Work required: Reproduce, without any change, the span of lines from the opening of the records below to the line containing "From stdpp Require Import sorting.", inclusive.

Stored data entries
(* ===== verification/RecoveryTransactionExamples.v ===== *)
(** A concrete repair: one table that is there and one that is not, killed at different primitives;
    and a region with an abandoned staging. *)
From stdpp Require Import sorting.
From S2P Require Import Prelude Py PyStr PyText Fs Calm Artifacts Paths Atomic Sentences LinkTransaction RecoveryRows RecoveryMerge RecoveryTransaction RecoveryTransactionProofs.

#[local] Existing Instance example_runtime.
#[local] Existing Instance example_formats.

Definition tx_root : path := [u "p"; u "tx"].
Definition tx_directory : path := [u "p"; u "tx"; u "monaco"].
Definition tx_file (a b : string) : path := [u "p"; u a; u b].
Definition tx_staged (a : string) : path := tx_directory ++ [u a].
Definition tx_disk : gmap path node := list_to_map
  [([u "p"], Dir); ([u "p"; u "a"], Dir); ([u "p"; u "m"], Dir); (tx_root, Dir); (tx_directory, Dir);
   (tx_file "a" "x.parquet", File (CBytes [1%N]));
   (tx_staged "x.parquet", File (CBytes [3%N])); (tx_staged "y.json", File (CBytes [4%N; 4%N]))].
Definition tx_replacements : list (path * path) :=
  [(tx_file "m" "y.json", tx_staged "y.json"); (tx_file "a" "x.parquet", tx_staged "x.parquet")].

Lemma tx_repair_staged : repair_staged tx_directory tx_replacements tx_disk.
Proof.
  assert (Hes : entries_at tx_directory tx_disk 0 (merge_sort by_target tx_replacements) =
    [entry_at tx_directory tx_disk 0 (tx_file "a" "x.parquet", tx_staged "x.parquet"); entry_at tx_directory tx_disk 1 (tx_file "m" "y.json", tx_staged "y.json")]) by (vm_compute; reflexivity).
  split; [discriminate|rewrite Hes..| | | |].
  - split.
    + intros e He. repeat (apply elem_of_cons in He as [->|He]); [unfold clean_path, plain; by_evaluation..|by apply elem_of_nil in He].
    + intros e He. repeat (apply elem_of_cons in He as [->|He]); [by_evaluation..|by apply elem_of_nil in He].
    + intros e He. repeat (apply elem_of_cons in He as [->|He]); [by_evaluation..|by apply elem_of_nil in He].
    + by_evaluation.
    + intros e e' He He'. repeat (apply elem_of_cons in He as [->|He]); repeat (apply elem_of_cons in He' as [->|He']);
        (by apply elem_of_nil in He) || (by apply elem_of_nil in He') || by_evaluation.
    + intros e He. repeat (apply elem_of_cons in He as [->|He]); [by_evaluation..|by apply elem_of_nil in He].
  - split.
    + repeat constructor.
    + intros e He. repeat (apply elem_of_cons in He as [->|He]); [repeat constructor..|by apply elem_of_nil in He].
    + intros e He. repeat (apply elem_of_cons in He as [->|He]); [vm_compute; discriminate..|by apply elem_of_nil in He].
  - intros r Hr. repeat (apply elem_of_cons in Hr as [->|Hr]); [by_evaluation..|by apply elem_of_nil in Hr].
  - by_evaluation.
  - intros i H. apply elem_of_list_to_map_2 in H. unfold backup_of, tx_directory in H.
    repeat (apply elem_of_cons in H as [H|H]; [by apply (f_equal (fun x => (length x.1, x.2))) in H|]). by apply elem_of_nil in H.
  - intros r Hr. repeat (apply elem_of_cons in Hr as [->|Hr]); [by_evaluation..|by apply elem_of_nil in Hr].
Qed.

Definition tx_attempt (faults : list (option exn)) : outcome unit * FsState :=
  attempt long_middle [] tx_directory (u "monaco") tx_replacements (mkFs tx_disk faults).
Definition dead : option exn := Some (exc CRuntimeError (msg "killed")).

(** Killed after the first of the two tables was replaced: the recovery completes the second. *)
Definition tx_killed : outcome unit * FsState := tx_attempt (replicate 11 None ++ replicate 8 dead).

Lemma killed_repair_recovers_witness :
  let s := mkFs tx_disk (replicate 11 None ++ replicate 8 dead) in
  let s2 := mkFs (tree tx_killed.2) [] in
  exists o' s3, recover_transaction_directory long_middle [] tx_directory s2 = (o', s3) /\
    tree s3 !! recovery_journal tx_directory = None /\
    (none_replaced tx_replacements tx_disk (tree s3) \/ all_replaced tx_replacements tx_disk (tree s3)) /\
    (tx_killed.1 = Ok tt -> all_replaced tx_replacements tx_disk (tree s3)).
Proof.
  intros s s2. apply (killed_repair_recovers long_middle [] tx_directory (u "monaco") tx_replacements s tx_killed.1 tx_killed.2 s2).
  - exact temporary_name_fresh.
  - exact tx_repair_staged.
  - unfold tx_killed, tx_attempt. by destruct (attempt _ _ _ _ _ _).
  - constructor.
  - reflexivity.
Defined.

(** That run in numbers: one table is new and one is missing when the process dies, and a committing
    journal is there; afterwards both are new. *)
Example tx_killed_midway :
  let t := tree tx_killed.2 in
  file_matches_hash (tx_file "a" "x.parquet") (sha256_hexdigest [3%N]) t = true /\
  is_file (tx_file "m" "y.json") t = false /\ is_file (recovery_journal tx_directory) t = true /\
  let r := recover_transaction_directory long_middle [] tx_directory (mkFs t []) in
  r.1 = Ok (Some (u "monaco")) /\ file_matches_hash (tx_file "m" "y.json") (sha256_hexdigest [4%N; 4%N]) (tree r.2) = true.
Proof. vm_compute. repeat split. Qed.

Lemma returned_commit_is_complete_witness :
  let r := commit_replacements long_middle [] tx_directory (u "monaco") tx_replacements None (mkFs tx_disk []) in
  all_replaced tx_replacements tx_disk (tree r.2) /\ tree r.2 !! recovery_journal tx_directory = None.
Proof.
  intros r. apply (returned_commit_is_complete long_middle [] tx_directory (u "monaco") tx_replacements (mkFs tx_disk [])).
  - exact temporary_name_fresh.
  - exact tx_repair_staged.
  - discriminate.
  - apply pair_of_fst. vm_compute. reflexivity.
Defined.

(** The staging above, abandoned. *)
Definition tx_region : RegionAuditResult :=
  {| region_stem := u "monaco"; blocked_reason := []; classifications := []; polygon_ids_by_qid := []; affected_polygon_ids_by_qid := [];
     affected_qids := [u "Q1"]; orphan_fact_ids := []; region_orphan_document_ids := [] |}.

Lemma abandoned_staging_blocks_its_region_witness :
  let s := mkFs tx_disk [] in
  recover_interrupted_transactions long_middle [] tx_root s = (Ok [], s) /\
  forall outputs stage before_commit record_receipt clear_checkpoints audit, changed outputs = true ->
    exists s', persist_repair_outputs long_middle [] tx_region outputs tx_root stage before_commit record_receipt clear_checkpoints audit s =
      (Raise (exc FileExistsError []), s') /\ tree s' = tree s.
Proof.
  intros s. apply (abandoned_staging_blocks_its_region long_middle [] tx_root tx_region tx_directory s).
  - constructor.
  - reflexivity.
  - repeat constructor.
  - reflexivity.
  - intros d Hd. assert (E : transaction_directories tx_root (tree s) = [tx_directory]) by (vm_compute; reflexivity).
    rewrite E in Hd. apply list_elem_of_singleton in Hd as ->. vm_compute. reflexivity.
Defined.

Exercise result:
(* ===== verification/RecoveryTransactionExamples.v ===== *)
(** A concrete repair: one table that is there and one that is not, killed at different primitives;
    and a region with an abandoned staging. *)
From stdpp Require Import sorting.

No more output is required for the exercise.